### Work task
Nothing but the lines from the one with "simpl concat. rewrite" down to the one with "unfold encodeRpcFrame in" should be returned, exactly and with both ends included, from the material below.

### Material provided
********
(** A whole frame at the front of the buffer is read back. *)
Lemma drain_frame v frame rest e :
  encodeRpcFrame codec v limit = Ret frame → (∃ body, codec_ok codec v body) →
  drainFrames codec limit (mkRead (frame ++ rest) e) =
  (Incoming v :: (drainFrames codec limit (mkRead rest None)).1,
   (drainFrames codec limit (mkRead rest None)).2).
Proof.
  intros He Hc. destruct (encoded_frame v frame rest He Hc) as (i & start & Hfind & Hbounds & Hdec).
  pose proof (frame_bounds_pos _ _ _ Hbounds) as Hpos.
  unfold drainFrames at 1. rewrite drain_step. cbn [rd_buffer]. rewrite Hfind, Hbounds.
  rewrite (proj2 (Nat.ltb_ge _ _)) by (rewrite length_app; lia).
  rewrite take_app_length, drop_app_length.
  rewrite (drain_fuel _ (S (length rest))); [|simpl; rewrite length_app; lia|simpl; lia].
  change (drain (S (length rest)) codec limit (mkRead rest None))
    with (drainFrames codec limit (mkRead rest None)).
  unfold frame_event. rewrite Hdec. by destruct (drainFrames codec limit (mkRead rest None)).
Qed.

(** A frame of which a part is missing is waited for. *)
Lemma drain_part v frame part rest e :
  encodeRpcFrame codec v limit = Ret frame → (∃ body, codec_ok codec v body) →
  frame = part ++ rest → rest ≠ [] →
  ∃ e', drainFrames codec limit (mkRead part e) = ([], mkRead part e').
Proof.
  intros He Hc Hframe Hrest.
  destruct (encoded_frame v frame [] He Hc) as (i & start & Hfind & Hbounds & _).
  rewrite app_nil_r in Hfind, Hbounds. unfold drainFrames. rewrite drain_step. cbn [rd_buffer].
  destruct (findFrameHeaderEnd part) as [j|] eqn:Ej; [|by exists e].
  assert (frame_bounds part = Some (start, length frame)) as ->.
  { rewrite <- Hbounds, Hframe. unfold frame_bounds.
    rewrite (find_header_app part rest j Ej), Ej. simpl. apply find_header_bound in Ej.
    by rewrite take_app_le by lia. }
  rewrite (proj2 (Nat.ltb_lt _ _)); [by exists (Some (length frame))|].
  rewrite Hframe, length_app. destruct rest; [done|simpl; lia].
Qed.

Lemma drain_frames msgs frames e :
  Forall2 (λ v f, encodeRpcFrame codec v limit = Ret f ∧ ∃ body, codec_ok codec v body) msgs frames →
  drainFrames codec limit (mkRead (concat frames) e) =
  (Incoming <$> msgs, mkRead [] (match msgs with [] => e | _ => None end)).
Proof.
  intros Hall. revert e. induction Hall as [|v f msgs frames [He Hc] _ IH]; intros e; [done|].
  simpl concat. rewrite (drain_frame v f (concat frames) e He Hc), IH. by destruct msgs.
Qed.
End drain_facts.

(** ** Property of the framing *)

(** C2 Framing is a round trip for every way the stream is cut: the messages
    whose frames were written one after the other are received in that order,
    each exactly once, with nothing left in the buffer, however the bytes are
    split into chunks. *)
Theorem frames_round_trip {V} `{BodyCodec V} codec limit (msgs : list V) frames chunks :
  Forall2 (λ v f, encodeRpcFrame codec v limit = Ret f ∧ ∃ body, codec_ok codec v body) msgs frames →
  concat chunks = concat frames →
  on_chunks codec limit (mkRead [] None) chunks = (Incoming <$> msgs, mkRead [] None).
Proof.
  intros Hall Hcat. destruct chunks as [|c chunks].
  { destruct Hall as [|v f msgs frames [He _] _]; [done|]. exfalso. simpl in Hcat.
    unfold encodeRpcFrame in He. repeat case_match; try done. injection He as <-. done. }
  pose proof (drain_frames codec limit msgs frames None Hall) as Hdrain.
  rewrite on_chunks_drain; [|..|done]; cbn [rd_buffer rd_expected]; rewrite app_nil_l, Hcat, Hdrain.
  - by destruct msgs.
  - simpl. clear. induction msgs as [|v msgs IH]; csimpl; [done|exact IH].
Qed.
********
### Answer below
  simpl concat. rewrite (drain_frame v f (concat frames) e He Hc), IH. by destruct msgs.
Qed.
End drain_facts.

(** ** Property of the framing *)

(** C2 Framing is a round trip for every way the stream is cut: the messages
    whose frames were written one after the other are received in that order,
    each exactly once, with nothing left in the buffer, however the bytes are
    split into chunks. *)
Theorem frames_round_trip {V} `{BodyCodec V} codec limit (msgs : list V) frames chunks :
  Forall2 (λ v f, encodeRpcFrame codec v limit = Ret f ∧ ∃ body, codec_ok codec v body) msgs frames →
  concat chunks = concat frames →
  on_chunks codec limit (mkRead [] None) chunks = (Incoming <$> msgs, mkRead [] None).
Proof.
  intros Hall Hcat. destruct chunks as [|c chunks].
  { destruct Hall as [|v f msgs frames [He _] _]; [done|]. exfalso. simpl in Hcat.
    unfold encodeRpcFrame in He. repeat case_match; try done. injection He as <-. done. }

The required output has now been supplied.